だが本作を真に貫いているのは「刑事」でも「犯罪」でもない。
それは橋であり、橋に代表される都市インフラそのものである。
ブルックリン橋は、劇中で殊更に強調されるわけではない。むしろ、似た構造をもつウィリアムズバーグ橋がクライマックスを担う。

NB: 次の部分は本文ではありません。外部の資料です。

(** The order of [leastloadSort]. *)
Definition node_less (left right : node) : bool :=
  if decide (n_RTTDeviationCost left ≠ n_RTTDeviationCost right) then bool_decide (n_RTTDeviationCost left < n_RTTDeviationCost right)
  else if decide (n_RTTAverage left ≠ n_RTTAverage right) then bool_decide (n_RTTAverage left < n_RTTAverage right)
  else if decide (n_CountFail left ≠ n_CountFail right) then bool_decide (n_CountFail left < n_CountFail right)
  else if decide (n_CountAll left ≠ n_CountAll right) then bool_decide (n_CountAll left > n_CountAll right)
  else str_lt (n_Tag left) (n_Tag right).
Definition node_le (a b : node) : Prop := node_less b a = false.
#[local] Instance node_le_dec a b : Decision (node_le a b).
Proof. unfold node_le. apply _. Defined.
Definition leastloadSort (nodes : list node) : list node := merge_sort node_le nodes.

Definition getNodes (settings : StrategyLeastLoadConfig) (costs : WeightManager) (observed : bool) (obs : Observation)
    (candidates : list str) : go (list node) * WeightManager :=
  if negb observed then (Ok [], costs)
  else match obs with
       | Obs_error => (Ok [], costs)
       | Obs_other => (Panic, costs)
       | ObservationResult status =>
           let '(ret, costs) := collect_nodes settings costs candidates status in (Ok (leastloadSort ret), costs)
       end.

(** [for i := count; i < availableCount; i++]: the nodes below the baseline from [count] on. *)
Fixpoint below (baseline : Z) (nodes : list node) (count : Z) : Z :=
  match nodes with
  | [] => count
  | n :: nodes => if decide (n_RTTDeviationCost n >= baseline) then count else below baseline nodes (count + 1)
  end.
Fixpoint baseline_loop (nodes : list node) (expected : Z) (baselines : list Z) (count : Z) : Z :=
  match baselines with
  | [] => count
  | b :: baselines =>
      let count := below b (drop (Z.to_nat count) nodes) count in
      if decide (count >= expected) then count else baseline_loop nodes expected baselines count
  end.
(** A new router. *)
Lemma new_router_ok strategy g : router_ok (mkRouter strategy [] ∅ (mkHooks 0 [] []) g).
Proof. split; [unfold accounted; reflexivity|apply NoDup_nil_2|apply Forall_nil_2|apply map_Forall_empty]. Qed.

End invariant.

(** ** Witnesses *)

#[local] Instance w_float : FloatOps Z := sample_float.
#[local] Instance w_factory : DomainFactory (gmap str LinearAnyMatcher) CompactDomainMatcher := compact_factory (λ _, None) (λ s, s).
#[local] Instance w_ops : DomainMatcherOps CompactDomainMatcher := compact_matcher_ops (λ _ _, true).

Abbreviation w_reload :=
  (ReloadRules (F := gmap str LinearAnyMatcher) (D := CompactDomainMatcher) (T := list Prefix) (Fl := Z)
     (λ _, None) (λ s, s) (λ _ _, Err EOF) sample_load (Err EOF) (λ s, s) false).
Abbreviation w_ok := (router_ok (F := gmap str LinearAnyMatcher) (D := CompactDomainMatcher) (T := list Prefix) (Fl := Z) (λ _, None) (λ _ _, [])).

Definition w_rule (tag ruleTag btag : str) (ips : list IPRule) : RuleConfig :=
  mkRuleConfig (mkRoutingRule [s2b "in"] [] [] None None None None [] [] ips [] [] [] []) tag ruleTag btag (Some (s2b "http://h/")).
Definition w_balancer : BalancingRule (Fl := Z) := mkBalancingRule (s2b "bal") [s2b "p"] [] (Err EOF) [].
Definition w_config : Config (Fl := Z) :=
  mkConfig Config_IpIfNonMatch
    [w_rule (s2b "by-ip") (s2b "r1") [] [IPRule_Custom (mkCIDR [x0a; x00; x00; x00] 8) false]; w_rule [] (s2b "r2") (s2b "bal") []] [w_balancer].
Definition w_bad : Config (Fl := Z) := mkConfig Config_IpIfNonMatch [w_rule [] (s2b "r3") (s2b "nobody") []] [w_balancer].
Abbreviation WRouter := (Router (F := gmap str LinearAnyMatcher) (D := CompactDomainMatcher) (T := list Prefix) (Fl := Z)).
Definition w_new : WRouter := mkRouter Config_IpIfNonMatch [] ∅ (mkHooks 0 [] []) sample_geo.
Definition w_router : WRouter := (w_reload w_new w_config true).2.

Lemma w_new_ok : w_ok w_new.
Proof. apply new_router_ok. Qed.

(** A domain target: no rule by address holds for it as it is, and the second rule catches it. *)
Lemma router_picks_first_witness : ∃ rule c n,
  pickRouteInternal (λ _ _, true) (λ s, s) (λ _ _ _ _ _, Err EOF) 1 (λ _ _, Ok [[x0a; x01; x02; x03]]) w_router (SessionContext sample_session) 0
  = Ok (rule, c, n) ∧ r_RuleTag rule = s2b "r2" ∧ (n ≤ 1)%nat.
Proof.
  pose proof (router_picks_first (λ _ _, true) (λ s, s) (λ _ _ _ _ _, Err EOF) 1 (λ _ _, Ok [[x0a; x01; x02; x03]]) w_router sample_session 0 []
    (s2b "Apple.COM") eq_refl eq_refl ltac:(intros _; split; discriminate)) as H.
  match type of H with outcome _ _ _ ?e _ => assert (Hv : match e with Ok (Some rule) => r_RuleTag rule = s2b "r2" | _ => False end) by (vm_compute; reflexivity);
    destruct e as [[rule|]|err|]; [|destruct Hv..] end.
  destruct H as (c & n & E & _ & Hn). exists rule, c, n. split; [exact E|]. split; [exact Hv|]. apply (proj2 Hn).
Defined.

Lemma failed_reload_witness : ∃ e r', w_reload w_router w_bad false = (Err e, r') ∧ rules r' = [] ∧ w_ok r'.
Proof.
  assert (Hw : w_ok w_router).
  { pose proof (failed_reload (λ _, None) (λ _ _, []) (λ s, s) (λ _ _, Err EOF) sample_load (Err EOF) (λ s, s) false w_new w_config true w_new_ok) as H.
    unfold w_router. destruct (w_reload w_new w_config true). exact (proj1 H). }
  pose proof (failed_reload (λ _, None) (λ _ _, []) (λ s, s) (λ _ _, Err EOF) sample_load (Err EOF) (λ s, s) false w_router w_bad false Hw) as H.
  assert (Hv : (w_reload w_router w_bad false).1 = Err (ErrMsg "balancer not found")) by (vm_compute; reflexivity).
  destruct (w_reload w_router w_bad false) as [res r']. cbn [fst] in Hv. subst res. destruct H as [H1 [H2 _]].
  exists (ErrMsg "balancer not found"), r'. split; [reflexivity|]. split; [exact H2|exact H1].
Defined.
(* ===== verification/Vision.v ===== *)
(** * XTLS Vision

    Models the padding of [proxy/proxy.go]: [XtlsPadding], [XtlsUnpadding], [XtlsFilterTls],
    [IsCompleteRecord], [ReshapeMultiBuffer], and the reader and writer around them.

    The writer hides the lengths of a TLS handshake: it sends the user's UUID once and then
    blocks, each a header (a command, the length of the content, the length of the padding),
    the content and the padding, until a block says that padding ends or that the rest is
    copied to the raw connection. The reader undoes it on whatever pieces the connection
    delivers.

    Random numbers, the arrays of the buffer pool, what the wrapped reader returns and the
    bytes a TLS connection still holds are arguments. *)

From S2P Require Import Prelude Net Buf StrMatcher.
Import Buffer MultiBuffer.

#[local] Open Scope Z_scope.

Definition Tls13SupportedVersions : list byte := [x00; x2b; x00; x02; x03; x04].
Definition TlsClientHandShakeStart : list byte := [x16; x03].
Definition TlsServerHandShakeStart : list byte := [x16; x03; x03].
Definition TlsApplicationDataStart : list byte := [x17; x03; x03].
(** The keys of [Tls13CipherSuiteDic], and whether the suite is [TLS_AES_128_CCM_8_SHA256]. *)
Definition Tls13CipherSuiteDic (c : Z) : option bool :=
  if decide (0x1301 ≤ c ≤ 0x1304) then Some false else if decide (c = 0x1305) then Some true else None.
Definition TlsHandshakeTypeClientHello : byte := x01.
Definition TlsHandshakeTypeServerHello : byte := x02.
Definition CommandPaddingContinue : byte := x00.
Definition CommandPaddingEnd : byte := x01.
Definition CommandPaddingDirect : byte := x02.

(** The counters of unpadding. *)
Record Unpad := mkUnpad { RemainingCommand : Z; RemainingContent : Z; RemainingPadding : Z; CurrentCommand : Z }.

(** [InboundState] and [OutboundState], which differ in the names of two fields only:
    [ReaderDirectCopy] is [UplinkReaderDirectCopy] or [DownlinkReaderDirectCopy],
    [WriterDirectCopy] is [DownlinkWriterDirectCopy] or [UplinkWriterDirectCopy]. *)
Record LinkState := mkLink {
  WithinPaddingBuffers : bool; ReaderDirectCopy : bool; unpad : Unpad; IsPadding : bool; WriterDirectCopy : bool
}.

Record TrafficState := mkTraffic {
  UserUUID : list byte; NumberOfPacketToFilter : Z; EnableXtls : bool; IsTLS12orAbove : bool; IsTLS : bool;
  Cipher : Z; RemainingServerHello : Z; Inbound : LinkState; Outbound : LinkState
}.

Definition initial_unpad (command : Z) : Unpad := mkUnpad (-1) (-1) (-1) command.
Definition NewLinkState : LinkState := mkLink true false (initial_unpad 0) true false.
Definition NewTrafficState (userUUID : list byte) : TrafficState :=
  mkTraffic userUUID 8 false false false 0 (-1) NewLinkState NewLinkState.

Section vision.
(** What the buffer pool hands out; its content never shows. *)
Context (pooled : list byte).

(** ** Padding *)

(** [rand.Int]: it panics unless the bound is positive. *)
Definition rand_Int (rnd : Z → Z) (max : Z) : go Z := if decide (max ≤ 0) then Panic else Ok (rnd max).

Definition padding_len (rnd : Z → Z) (contentLen : Z) (longPadding : bool) (testseed : list Z) : go Z :=
  t0 ← ok_or_panic (index testseed 0);
  if bool_decide (contentLen < i32 t0) && longPadding then
    t1 ← ok_or_panic (index testseed 1); l ← rand_Int rnd t1;
    t2 ← ok_or_panic (index testseed 2); Ok (i32 (i32 (i32 l + i32 t2) - contentLen))
  else t3 ← ok_or_panic (index testseed 3); l ← rand_Int rnd t3; Ok (i32 l).

(** The padded buffer; [*userUUID] is nil afterwards. *)
Definition XtlsPadding (rnd : Z → Z) (b : option Buffer.t) (command : byte)
    (userUUID : list byte) (longPadding : bool) (testseed : list Z) : go (Buffer.t * list byte) :=
  let contentLen := match b with Some b => Buffer.Len b | None => 0 end in
  paddingLen ← padding_len rnd contentLen longPadding testseed;
  let most := i32 (Size - 21 - contentLen) in
  let paddingLen := if decide (paddingLen > most) then most else paddingLen in
  '(newbuffer, _, _) ← Write (New pooled) userUUID;
  '(newbuffer, _, _) ← Write newbuffer (command :: put_be16 contentLen ++ put_be16 paddingLen);
  newbuffer ← match b with
              | Some b => bs ← Bytes b; '(newbuffer, _, _) ← Write newbuffer bs; Ok newbuffer
              | None => Ok newbuffer
              end;
  newbuffer ← Extend newbuffer paddingLen;
  Ok (newbuffer, []).

(** ** Unpadding *)

Definition header_byte (u : Unpad) (data : byte) : Unpad :=
  let d := byte_to_Z data in
  let '(mkUnpad rc ct pd cc) := u in
  let '(ct, pd, cc) :=
    if decide (rc = 5) then (ct, pd, d)
    else if decide (rc = 4) then (Z.shiftl d 8, pd, cc)
    else if decide (rc = 3) then (Z.lor ct d, pd, cc)
    else if decide (rc = 2) then (ct, Z.shiftl d 8, cc)
    else if decide (rc = 1) then (ct, Z.lor pd d, cc)
    else (ct, pd, cc) in
  mkUnpad (rc - 1) ct pd cc.

(** One turn of the loop before the test whether the block is done: the input and the output
    buffer and the counters; [None] when the loop returns. *)
Definition unpad_step (b newbuffer : Buffer.t) (u : Unpad) : go (option (Buffer.t * Buffer.t * Unpad)) :=
  if decide (RemainingCommand u > 0) then
    '(b, r) ← ReadByte b;
    match r with
    | inr _ => Ok None
    | inl data => Ok (Some (b, newbuffer, header_byte u data))
    end
  else if decide (RemainingContent u > 0) then
    let n := if decide (Buffer.Len b < RemainingContent u) then Buffer.Len b else RemainingContent u in
    '(b, r) ← ReadBytes b n;
    match r with
    | inr _ => Ok None
    | inl data =>
        '(newbuffer, _, _) ← Write newbuffer data;
        Ok (Some (b, newbuffer, mkUnpad (RemainingCommand u) (RemainingContent u - n) (RemainingPadding u) (CurrentCommand u)))
    end
  else
    let n := if decide (Buffer.Len b < RemainingPadding u) then Buffer.Len b else RemainingPadding u in
    Ok (Some (Advance b n, newbuffer, mkUnpad (RemainingCommand u) (RemainingContent u) (RemainingPadding u - n) (CurrentCommand u))).

Definition block_done (u : Unpad) : bool :=
  bool_decide (RemainingCommand u ≤ 0) && bool_decide (RemainingContent u ≤ 0) && bool_decide (RemainingPadding u ≤ 0).

Fixpoint unpad_loop (fuel : nat) (b newbuffer : Buffer.t) (u : Unpad) : go (Buffer.t * Unpad) :=
  match fuel with
  | O => Panic
  | S fuel =>
      if decide (Buffer.Len b > 0) then
        o ← unpad_step b newbuffer u;
        match o with
        | None => Ok (newbuffer, u)
        | Some (b, newbuffer, u) =>
            if block_done u then
              if decide (CurrentCommand u = 0)
              then unpad_loop fuel b newbuffer (mkUnpad 5 (RemainingContent u) (RemainingPadding u) (CurrentCommand u))
              else
                newbuffer ← (if decide (Buffer.Len b > 0)
                             then bs ← Bytes b; '(newbuffer, _, _) ← Write newbuffer bs; Ok newbuffer
                             else Ok newbuffer);
                Ok (newbuffer, initial_unpad (CurrentCommand u))
            else unpad_loop fuel b newbuffer u
        end
      else Ok (newbuffer, u)
  end.

Definition is_initial (u : Unpad) : bool :=
  bool_decide (RemainingCommand u = -1) && bool_decide (RemainingContent u = -1) && bool_decide (RemainingPadding u = -1).

Definition XtlsUnpadding (userUUID : list byte) (b : Buffer.t) (u : Unpad) : go (Buffer.t * Unpad) :=
  let go_on b u := unpad_loop (S (Z.to_nat (Buffer.Len b))) b (New pooled) u in
  if is_initial u then
    h ← (if decide (Buffer.Len b >= 21) then BytesTo b 16 else Ok []);
    if bool_decide (Buffer.Len b >= 21) && bool_decide (userUUID = h)
    then go_on (Advance b 16) (mkUnpad 5 (RemainingContent u) (RemainingPadding u) (CurrentCommand u))
    else Ok (b, u)
  else go_on b u.

(** ** Recognising TLS *)

Definition with_hello (ts : TrafficState) (rsh : Z) : TrafficState :=
  mkTraffic (UserUUID ts) (NumberOfPacketToFilter ts) (EnableXtls ts) (IsTLS12orAbove ts) (IsTLS ts) (Cipher ts) rsh (Inbound ts) (Outbound ts).
Definition with_packets (ts : TrafficState) (n : Z) : TrafficState :=
  mkTraffic (UserUUID ts) n (EnableXtls ts) (IsTLS12orAbove ts) (IsTLS ts) (Cipher ts) (RemainingServerHello ts) (Inbound ts) (Outbound ts).
Definition with_xtls (ts : TrafficState) : TrafficState :=
  mkTraffic (UserUUID ts) (NumberOfPacketToFilter ts) true (IsTLS12orAbove ts) (IsTLS ts) (Cipher ts) (RemainingServerHello ts) (Inbound ts) (Outbound ts).
Definition with_cipher (ts : TrafficState) (c : Z) : TrafficState :=
  mkTraffic (UserUUID ts) (NumberOfPacketToFilter ts) (EnableXtls ts) (IsTLS12orAbove ts) (IsTLS ts) c (RemainingServerHello ts) (Inbound ts) (Outbound ts).
Definition with_tls (ts : TrafficState) (above12 : bool) : TrafficState :=
  mkTraffic (UserUUID ts) (NumberOfPacketToFilter ts) (EnableXtls ts) above12 true (Cipher ts) (RemainingServerHello ts) (Inbound ts) (Outbound ts).

(** The first bytes of a buffer: a server hello, with its length and cipher suite, or a client
    hello. *)
Definition filter_hello (b : Buffer.t) (ts : TrafficState) : go TrafficState :=
  startsBytes ← BytesTo b 6;
  s3 ← ok_or_panic (index startsBytes 3); s4 ← ok_or_panic (index startsBytes 4); s5 ← ok_or_panic (index startsBytes 5);
  if bool_decide (TlsServerHandShakeStart = take 3 startsBytes) && bool_decide (s5 = TlsHandshakeTypeServerHello) then
    let ts := with_tls (with_hello ts (Z.lor (Z.shiftl (byte_to_Z s3) 8) (byte_to_Z s4) + 5)) true in
    if bool_decide (Buffer.Len b >= 79) && bool_decide (RemainingServerHello ts >= 79) then
      sid ← Byte b 43;
      let sessionIdLen := byte_to_Z sid in
      cipherSuite ← BytesRange b (43 + sessionIdLen + 1) (43 + sessionIdLen + 3);
      c0 ← ok_or_panic (index cipherSuite 0); c1 ← ok_or_panic (index cipherSuite 1);
      Ok (with_cipher ts (Z.lor (Z.shiftl (byte_to_Z c0) 8) (byte_to_Z c1)))
    else Ok ts
  else if bool_decide (TlsClientHandShakeStart = take 2 startsBytes) && bool_decide (s5 = TlsHandshakeTypeClientHello)
  then Ok (with_tls ts (IsTLS12orAbove ts))
  else Ok ts.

だが、ここで重要なのは個別の橋名ではない。19世紀後半に構築された「橋という近代装置」が、ニューヨークという巨大都市をどう貫いているか、その思想である。
クライマックス。
撃たれ、追い詰められた犯人は、ウィリアムズバーグ橋を上へ上へと登っていく。橋梁、鉄骨、階段、直線。そこに感情はない。あるのは、徹底して合理化された構造体だけだ。
セミドキュメンタリー映画の代表作として語られる所以は、この構造の冷徹さを一切緩めない撮影にある。
橋は人間の心理を代弁しない。むしろ逆だ。人間の恐怖や絶望が、橋の幾何学によって測定されてしまう。
犯人が見下ろす眼下には、巨大な都市が広がる。だが次の瞬間、遥か遠景に、テニスをのどかに楽しむ人々の姿が映し出される。生と死を、大遠近法で一枚の画面に収めるショット。ここで橋は、悲劇を強調しない。悲劇を相対化する。
これが「ハードボイルド」という言葉の映像化である理由だ。
橋は、善悪を裁かない。救済もしない。ただ、都市を運び続ける。
この橋の在り方は、松平忠厚が関わったブルックリン橋の思想と重なる。
英雄の記念碑ではない。感情を託す象徴でもない。都市を機能させるための沈黙した構造物であること。
『裸の街』において、刑事は老い、犯人は死ぬ。
だが橋は残る。そして翌日も、人と車と生活を渡らせ続ける。


ブルックリン橋は、この映画の中で何も語らない。
それゆえに、この映画は語りすぎない。都市とはそういうものだと、橋が黙って教えている。
『裸の街』とは、犯罪映画ではない。橋が成立させている都市の、冷静な記録映画なのである。